- WHAT YOU WILL DO
Going through the entries below, count each line that holds "constructor" and give only the total.

(Saved data entries)

Lemma space_prefix_found (s sp : string) :
  In sp spaces -> prefix sp s = true -> space_prefix s = String.length sp.
Proof.
  intros Hi Hp. unfold space_prefix.
  destruct (find (fun sp => prefix sp s) spaces) as [sp'|] eqn:E.
  - apply find_some in E as [Hi' Hp'].
    now rewrite (spaces_prefix_free _ _ Hi' Hi (prefix_comparable _ _ _ Hp' Hp)).
  - now rewrite (find_none _ _ E _ Hi) in Hp.
Qed.

Lemma space_prefix_utf8 (cp : N) (r : string) :
  isspace cp = true -> space_prefix (utf8 cp ++ r) = String.length (utf8 cp).
Proof.
  intro H. apply space_prefix_found; [|apply prefix_append].
  apply spaces_In. now exists cp.
Qed.

Lemma space_prefix_cases (s : string) :
  (space_prefix s = 0 /\ ~ starts_with_space s)
  \/ (exists cp r, isspace cp = true /\ s = utf8 cp ++ r
                   /\ space_prefix s = String.length (utf8 cp)).
Proof.
  unfold space_prefix.
  destruct (find (fun sp => prefix sp s) spaces) as [sp|] eqn:E.
  - right. apply find_some in E as [Hi [r ->]%prefix_split].
    apply spaces_In in Hi as (cp & Hc & ->). now exists cp, r.
  - left. split; [reflexivity|]. intros (cp & r & Hc & ->).
    assert (Hi : In (utf8 cp) spaces) by (apply spaces_In; now exists cp).
    pose proof (find_none _ _ E _ Hi) as H. simpl in H.
    now rewrite prefix_append in H.
Qed.

Lemma space_prefix_zero (s : string) : space_prefix s = 0 <-> ~ starts_with_space s.
Proof.
  destruct (space_prefix_cases s) as [[E H]|(cp & r & Hc & -> & E)].
  - tauto.
  - assert (Hi : In (utf8 cp) spaces) by (apply spaces_In; now exists cp).
    pose proof (spaces_length _ Hi). split; [lia|].
    intro N. destruct N. now exists cp, r.
Qed.

(** What [lstrip] and [all_space] do with a string, by what it starts with. *)
Lemma lstrip_fixed (s : string) : space_prefix s = 0 -> lstrip s = s.
Proof. destruct s as [|c s]; [reflexivity|]. cbn [lstrip]. now intros ->. Qed.

Lemma lstrip_space (cp : N) (r : string) :
  isspace cp = true -> lstrip (utf8 cp ++ r) = lstrip r.
Proof.
  intro H. pose proof (space_prefix_utf8 cp r H) as E.
  assert (Hi : In (utf8 cp) spaces) by (apply spaces_In; now exists cp).
  pose proof (spaces_length _ Hi) as L.
  destruct (utf8 cp) as [|a [|b [|c [|d u]]]]; simpl in L; try lia;
    simpl in E |- *; cbn [lstrip]; simpl; rewrite E; reflexivity.
Qed.

Lemma all_space_space (cp : N) (r : string) :
  isspace cp = true -> all_space (utf8 cp ++ r) = all_space r.
Proof.
  intro H. pose proof (space_prefix_utf8 cp r H) as E.
  assert (Hi : In (utf8 cp) spaces) by (apply spaces_In; now exists cp).
  pose proof (spaces_length _ Hi) as L.
  destruct (utf8 cp) as [|a [|b [|c [|d u]]]]; simpl in L; try lia;
    simpl in E |- *; rewrite E; reflexivity.
Qed.

Lemma all_space_other (s : string) :
  s <> "" -> space_prefix s = 0 -> all_space s = false.
Proof. destruct s as [|c s]; [easy|]. intros _ E. cbn [all_space]. now rewrite E. Qed.

Lemma utf8_not_empty (cp : N) : isspace cp = true -> utf8 cp <> "".
Proof.
  intros H E. assert (Hi : In (utf8 cp) spaces) by (apply spaces_In; now exists cp).
  pose proof (spaces_length _ Hi) as L. rewrite E in L. simpl in L. lia.
Qed.

(** Induction on a string by the white-space character it starts with. *)
Lemma space_induction (P : string -> Prop) :
  (forall s, ~ starts_with_space s -> P s) ->
  (forall cp r, isspace cp = true -> P r -> P (utf8 cp ++ r)) ->
  forall s, P s.
Proof.
  intros Hother Hspace s.
  remember (String.length s) as n eqn:En.
  revert s En. induction n as [n IH] using lt_wf_ind. intros s En.
  destruct (space_prefix_cases s) as [[_ H]|(cp & r & Hc & -> & _)].
  - now apply Hother.
  - apply Hspace; [exact Hc|]. apply (IH (String.length r)); [|reflexivity].
    subst n. rewrite length_append.
    pose proof (utf8_not_empty cp Hc). destruct (utf8 cp); [easy | simpl; lia].
Qed.

Lemma blank_all_space (s : string) : blank s <-> all_space s = true.
Proof.
  split.
  - induction 1 as [|cp s Hc _ IH]; [reflexivity|]. now rewrite all_space_space.
  - induction s as [s Hs|cp r Hc IH] using space_induction.
    + destruct s as [|c s]; [constructor|].
      rewrite all_space_other; [discriminate | discriminate | now apply space_prefix_zero].
    + rewrite all_space_space by exact Hc. intro H. constructor; auto.
Qed.

Lemma blank_append (a b : string) : blank a -> blank b -> blank (a ++ b).
Proof.
  induction 1 as [|cp a Hc _ IH]; intro Hb; [exact Hb|].
  rewrite append_assoc. constructor; auto.
Qed.

Lemma blank_one (cp : N) : isspace cp = true -> blank (utf8 cp).
Proof. intro H. rewrite <- (append_empty_r (utf8 cp)). constructor; [exact H | constructor]. Qed.

(** A blank string that is not empty ends with a white-space character. *)
Lemma blank_ends (s : string) : blank s -> s <> "" -> ends_with_space s.
Proof.
  induction 1 as [|cp s Hc Hs IH]; [easy|]. intros _.
  destruct s as [|c s].
  - exists cp, "". now rewrite append_empty_r.
  - destruct IH as (cp' & front & Hc' & E); [discriminate|].
    exists cp', (utf8 cp ++ front). split; [exact Hc'|].
    now rewrite append_assoc, E.
Qed.

Lemma lstrip_blank (s : string) : blank s -> lstrip s = "".
Proof. induction 1 as [|cp s Hc _ IH]; [reflexivity|]. now rewrite lstrip_space. Qed.

(** [lstrip] removes a blank beginning and leaves a string that starts
    with no white space. *)
Lemma lstrip_split (s : string) :
  exists lead, s = lead ++ lstrip s /\ blank lead /\ ~ starts_with_space (lstrip s).
Proof.
  induction s as [s Hs|cp r Hc (lead & E & Hl & Hn)] using space_induction.
  - exists "". rewrite lstrip_fixed by now apply space_prefix_zero.
    repeat split; [constructor | exact Hs].
  - exists (utf8 cp ++ lead). rewrite lstrip_space by exact Hc.
    repeat split; [|now constructor | exact Hn].
    now rewrite append_assoc, <- E.
Qed.

(** [rstrip] removes a blank end. *)
Lemma rstrip_split (s : string) : exists trail, s = rstrip s ++ trail /\ blank trail.
Proof.
  induction s as [|c s (trail & E & Ht)]; [exists ""; split; [reflexivity | constructor]|].
  cbn [rstrip]. destruct (all_space (String c s)) eqn:Ea.
  - exists (String c s). split; [reflexivity | now apply blank_all_space].
  - exists trail. split; [simpl; now rewrite <- E | exact Ht].
Qed.

(** Nothing blank is left at the end of what [rstrip] keeps. *)
Lemma rstrip_tail (s a b trail : string) :
  rstrip s = a ++ b -> s = rstrip s ++ trail -> b <> "" -> blank (b ++ trail) -> False.
Proof.
  revert a; induction s as [|c s IH]; intros a; cbn [rstrip].
  - destruct a, b; simpl; try discriminate. easy.
  - destruct (all_space (String c s)) eqn:Ea.
    + destruct a, b; simpl; try discriminate. easy.
    + destruct a as [|d a]; simpl.
      * intros <- E _ Hb. cbn [append] in E, Hb. rewrite <- E in Hb.
        apply blank_all_space in Hb. congruence.
      * intros [= <- Er] [= E] Hn Hb. exact (IH a Er E Hn Hb).
Qed.

Lemma rstrip_ends (s : string) : ~ ends_with_space (rstrip s).
Proof.
  intros (cp & front & Hc & E).
  destruct (rstrip_split s) as (trail & Es & Ht).
  apply (rstrip_tail s front (utf8 cp) trail E Es (utf8_not_empty _ Hc)).
  now constructor.
Qed.

Lemma rstrip_starts (s : string) : ~ starts_with_space s -> ~ starts_with_space (rstrip s).
Proof.
  intros Hs (cp & r & Hc & E). apply Hs.
  destruct (rstrip_split s) as (trail & Es & _).
  exists cp, (r ++ trail). split; [exact Hc|].
  now rewrite Es at 1; rewrite E, append_assoc.
Qed.

Lemma rstrip_fixed (s : string) : ~ ends_with_space s -> rstrip s = s.
Proof.
  intro Hn. destruct (rstrip_split s) as (trail & E & Ht).
  destruct trail as [|c trail]; [now rewrite append_empty_r in E|].
  destruct Hn. destruct (blank_ends _ Ht) as (cp & front & Hc & Ef); [discriminate|].
  exists cp, (rstrip s ++ front). split; [exact Hc|].
  now rewrite append_assoc, <- Ef.
Qed.

Lemma rstrip_blank (s : string) : rstrip s = "" <-> blank s.
Proof.
  split.
  - intro E. destruct (rstrip_split s) as (trail & Es & Ht). rewrite E in Es.
    now subst s.
  - intro H. apply blank_all_space in H. destruct s as [|c s]; [reflexivity|].
    cbn [rstrip]. now rewrite H.
Qed.

(** Trimming leaves nothing exactly of the blank texts. *)
Lemma strip_blank_iff (s : string) : strip s = "" <-> blank s.
Proof.
  unfold strip. rewrite rstrip_blank. split.
  - intro H. destruct (lstrip_split s) as (lead & E & Hl & _).
    rewrite E. now apply blank_append.
  - intro H. rewrite (lstrip_blank _ H). constructor.
Qed.
Lemma progress_at_most_one_witness :
  exists d s' q,
    _get_progress_change (W := Demo.world) (Demo.pose (-1) 0)
      (Demo.scored DENSE (3 # 2)) = (Ret d, s', [])
    /\ _previous_progress s' = Some q /\ q <= 1.
Proof.
  edestruct (progress_at_most_one (W := Demo.world) (Demo.scored DENSE (3 # 2)))
    with (ego := Demo.pose (-1) 0)
    as (d & s' & q & R & P & B & _).
  - repeat split; try reflexivity. intro E. vm_compute in E. discriminate.
  - reflexivity.
  - reflexivity.
  - reflexivity.
  - reflexivity.
  - discriminate.
  - exists d, s', q. repeat split; assumption.
Defined.

(** After the tenth aligned frame the counter is 10: three more aligned
    frames report nothing. *)
Lemma late_streak_never_completes_witness :
  result_of
    (detector_run (W := Demo.world) (repeat (Demo.detector_frame (35 # 10) 0) 3)
       (self_of (step (W := Demo.world) (Demo.ego (35 # 10) 0) (Demo.frame false)
                      (Demo.nearly_done DENSE))))
  = Ret [false; false; false].
Proof.
  refine (proj1 (late_streak_never_completes (W := Demo.world) _ 10
                   (repeat (Demo.detector_frame (35 # 10) 0) 3) _ _ _)).
  - reflexivity.
  - discriminate.
  - repeat constructor.
Defined.

Lemma checkpoints_follow_total_witness :
  checkpoints_consistent
    (self_of (step (W := Demo.world) (Demo.ego 0 0) (Demo.frame false)
                   (Demo.after_reset DENSE 0 0))).
Proof.
  refine (proj2 (checkpoints_follow_total (W := Demo.world) (Demo.ego 0 0)
                   (Demo.ego 0 0) (Demo.reset_input 0) (Demo.frame false)
                   (Demo.after_reset DENSE 0 0)) _).
  exact I.
Defined.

- TASK ANSWER
10